§ **WORK TASK**: Once the line containing "(IH (complain UNREADABLE_ENTRY" is found in the entries below, reproduce it and every line after it, stopping at and including the line containing "- unfold declined. by rewrite Hid, Hlook."; reproduce nothing else, and keep each line exact.

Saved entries

====

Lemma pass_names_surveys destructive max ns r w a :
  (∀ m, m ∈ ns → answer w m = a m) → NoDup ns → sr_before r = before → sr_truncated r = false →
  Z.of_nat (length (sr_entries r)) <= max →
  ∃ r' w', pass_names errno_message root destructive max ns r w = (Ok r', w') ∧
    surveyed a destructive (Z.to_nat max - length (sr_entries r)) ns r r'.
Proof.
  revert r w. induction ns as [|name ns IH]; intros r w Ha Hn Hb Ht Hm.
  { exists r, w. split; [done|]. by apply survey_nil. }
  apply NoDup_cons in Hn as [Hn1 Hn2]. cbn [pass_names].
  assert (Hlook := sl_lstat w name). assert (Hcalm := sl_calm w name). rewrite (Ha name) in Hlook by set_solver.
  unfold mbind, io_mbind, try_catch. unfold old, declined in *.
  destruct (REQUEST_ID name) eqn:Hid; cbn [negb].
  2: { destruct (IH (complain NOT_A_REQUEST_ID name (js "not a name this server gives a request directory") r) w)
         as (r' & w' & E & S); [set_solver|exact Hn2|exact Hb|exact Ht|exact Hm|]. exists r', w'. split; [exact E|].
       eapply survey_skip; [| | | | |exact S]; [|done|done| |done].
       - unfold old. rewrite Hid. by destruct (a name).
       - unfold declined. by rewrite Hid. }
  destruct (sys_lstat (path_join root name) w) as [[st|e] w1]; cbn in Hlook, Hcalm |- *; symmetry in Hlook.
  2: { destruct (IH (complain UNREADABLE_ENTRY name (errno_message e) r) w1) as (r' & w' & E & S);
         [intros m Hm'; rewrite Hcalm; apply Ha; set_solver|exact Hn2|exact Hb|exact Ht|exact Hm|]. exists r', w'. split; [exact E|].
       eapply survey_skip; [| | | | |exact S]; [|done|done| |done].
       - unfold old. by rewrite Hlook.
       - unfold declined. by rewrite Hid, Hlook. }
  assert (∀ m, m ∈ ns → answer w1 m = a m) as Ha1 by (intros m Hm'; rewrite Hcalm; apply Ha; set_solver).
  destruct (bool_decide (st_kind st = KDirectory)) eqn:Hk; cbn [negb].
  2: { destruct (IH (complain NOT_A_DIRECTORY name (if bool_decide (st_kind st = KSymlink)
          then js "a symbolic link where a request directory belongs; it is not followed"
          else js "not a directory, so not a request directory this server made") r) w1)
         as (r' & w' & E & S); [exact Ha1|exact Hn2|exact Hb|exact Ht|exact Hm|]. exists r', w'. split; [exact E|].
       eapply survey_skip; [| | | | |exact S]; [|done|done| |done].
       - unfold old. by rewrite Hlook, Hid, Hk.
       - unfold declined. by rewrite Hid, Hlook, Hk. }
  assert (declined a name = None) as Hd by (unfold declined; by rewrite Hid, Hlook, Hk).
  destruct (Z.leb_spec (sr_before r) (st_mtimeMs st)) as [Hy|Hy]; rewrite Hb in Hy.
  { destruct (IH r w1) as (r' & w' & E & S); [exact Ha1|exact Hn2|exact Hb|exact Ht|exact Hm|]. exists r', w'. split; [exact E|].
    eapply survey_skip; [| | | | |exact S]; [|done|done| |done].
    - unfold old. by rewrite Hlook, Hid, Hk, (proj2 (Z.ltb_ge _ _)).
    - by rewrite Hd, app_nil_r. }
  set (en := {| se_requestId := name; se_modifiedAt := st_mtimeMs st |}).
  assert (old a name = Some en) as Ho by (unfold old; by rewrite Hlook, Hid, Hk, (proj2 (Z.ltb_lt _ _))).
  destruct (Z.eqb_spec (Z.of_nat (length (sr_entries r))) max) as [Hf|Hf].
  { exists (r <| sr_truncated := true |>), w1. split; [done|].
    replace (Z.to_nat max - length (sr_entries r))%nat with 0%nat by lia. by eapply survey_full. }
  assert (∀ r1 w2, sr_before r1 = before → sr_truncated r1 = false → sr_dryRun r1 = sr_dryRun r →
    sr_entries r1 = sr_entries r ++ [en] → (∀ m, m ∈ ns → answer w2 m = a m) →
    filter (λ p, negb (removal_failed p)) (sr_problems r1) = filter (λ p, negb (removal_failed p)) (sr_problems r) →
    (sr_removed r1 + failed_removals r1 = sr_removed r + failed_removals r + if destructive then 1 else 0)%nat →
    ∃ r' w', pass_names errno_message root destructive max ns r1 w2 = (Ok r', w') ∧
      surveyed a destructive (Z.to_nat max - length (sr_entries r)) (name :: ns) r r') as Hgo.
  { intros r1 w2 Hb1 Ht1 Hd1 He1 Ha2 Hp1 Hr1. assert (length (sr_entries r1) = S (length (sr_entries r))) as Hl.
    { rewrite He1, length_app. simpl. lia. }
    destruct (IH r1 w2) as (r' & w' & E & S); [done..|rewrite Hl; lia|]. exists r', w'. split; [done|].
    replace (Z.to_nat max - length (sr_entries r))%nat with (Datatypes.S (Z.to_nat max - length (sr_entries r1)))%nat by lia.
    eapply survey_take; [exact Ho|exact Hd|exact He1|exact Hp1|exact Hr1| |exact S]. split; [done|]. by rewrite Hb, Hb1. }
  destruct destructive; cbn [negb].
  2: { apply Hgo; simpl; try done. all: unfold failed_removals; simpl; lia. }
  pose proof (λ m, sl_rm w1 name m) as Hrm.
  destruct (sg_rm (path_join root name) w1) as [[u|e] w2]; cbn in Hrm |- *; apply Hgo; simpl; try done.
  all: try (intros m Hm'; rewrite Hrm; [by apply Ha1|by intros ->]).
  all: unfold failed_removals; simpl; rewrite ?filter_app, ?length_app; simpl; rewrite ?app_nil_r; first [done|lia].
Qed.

====

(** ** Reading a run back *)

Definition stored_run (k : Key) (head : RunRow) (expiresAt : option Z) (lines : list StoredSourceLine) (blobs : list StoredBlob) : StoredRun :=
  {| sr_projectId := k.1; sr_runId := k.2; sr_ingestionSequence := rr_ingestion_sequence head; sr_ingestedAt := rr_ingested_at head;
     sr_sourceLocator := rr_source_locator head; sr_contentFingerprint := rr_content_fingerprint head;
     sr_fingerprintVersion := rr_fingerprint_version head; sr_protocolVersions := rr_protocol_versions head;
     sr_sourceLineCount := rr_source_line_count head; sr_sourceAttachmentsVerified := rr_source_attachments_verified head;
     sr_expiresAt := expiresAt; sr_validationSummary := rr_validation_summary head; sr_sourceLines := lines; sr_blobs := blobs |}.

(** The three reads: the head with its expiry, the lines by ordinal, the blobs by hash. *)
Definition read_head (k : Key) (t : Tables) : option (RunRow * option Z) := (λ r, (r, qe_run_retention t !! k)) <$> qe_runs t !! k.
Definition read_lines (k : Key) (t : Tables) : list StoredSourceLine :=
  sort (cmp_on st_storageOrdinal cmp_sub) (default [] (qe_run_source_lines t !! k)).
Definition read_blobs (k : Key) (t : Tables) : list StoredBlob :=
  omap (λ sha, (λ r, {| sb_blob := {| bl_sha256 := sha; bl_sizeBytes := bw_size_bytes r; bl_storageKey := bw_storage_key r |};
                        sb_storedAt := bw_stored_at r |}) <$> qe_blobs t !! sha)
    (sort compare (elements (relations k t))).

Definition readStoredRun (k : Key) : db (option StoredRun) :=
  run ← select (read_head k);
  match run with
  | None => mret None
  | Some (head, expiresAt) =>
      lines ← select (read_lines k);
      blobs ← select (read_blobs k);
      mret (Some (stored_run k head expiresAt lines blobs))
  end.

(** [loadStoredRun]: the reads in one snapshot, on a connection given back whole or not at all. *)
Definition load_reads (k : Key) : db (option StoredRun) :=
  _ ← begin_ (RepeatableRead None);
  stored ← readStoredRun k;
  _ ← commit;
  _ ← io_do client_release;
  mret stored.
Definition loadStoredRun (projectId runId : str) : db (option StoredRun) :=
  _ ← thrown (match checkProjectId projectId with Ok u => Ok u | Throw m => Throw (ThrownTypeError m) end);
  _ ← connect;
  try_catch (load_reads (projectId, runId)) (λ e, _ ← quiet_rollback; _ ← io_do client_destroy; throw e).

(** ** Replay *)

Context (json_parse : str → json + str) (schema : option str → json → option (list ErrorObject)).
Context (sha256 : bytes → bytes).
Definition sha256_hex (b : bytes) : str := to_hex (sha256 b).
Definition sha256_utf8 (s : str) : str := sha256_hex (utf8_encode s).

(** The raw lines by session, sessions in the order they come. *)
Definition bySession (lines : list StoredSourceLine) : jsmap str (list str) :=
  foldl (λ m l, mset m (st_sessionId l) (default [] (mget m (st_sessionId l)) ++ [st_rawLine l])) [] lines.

====

§ **ANSWER SPACE**:
  2: { destruct (IH (complain UNREADABLE_ENTRY name (errno_message e) r) w1) as (r' & w' & E & S);
         [intros m Hm'; rewrite Hcalm; apply Ha; set_solver|exact Hn2|exact Hb|exact Ht|exact Hm|]. exists r', w'. split; [exact E|].
       eapply survey_skip; [| | | | |exact S]; [|done|done| |done].
       - unfold old. by rewrite Hlook.
       - unfold declined. by rewrite Hid, Hlook. }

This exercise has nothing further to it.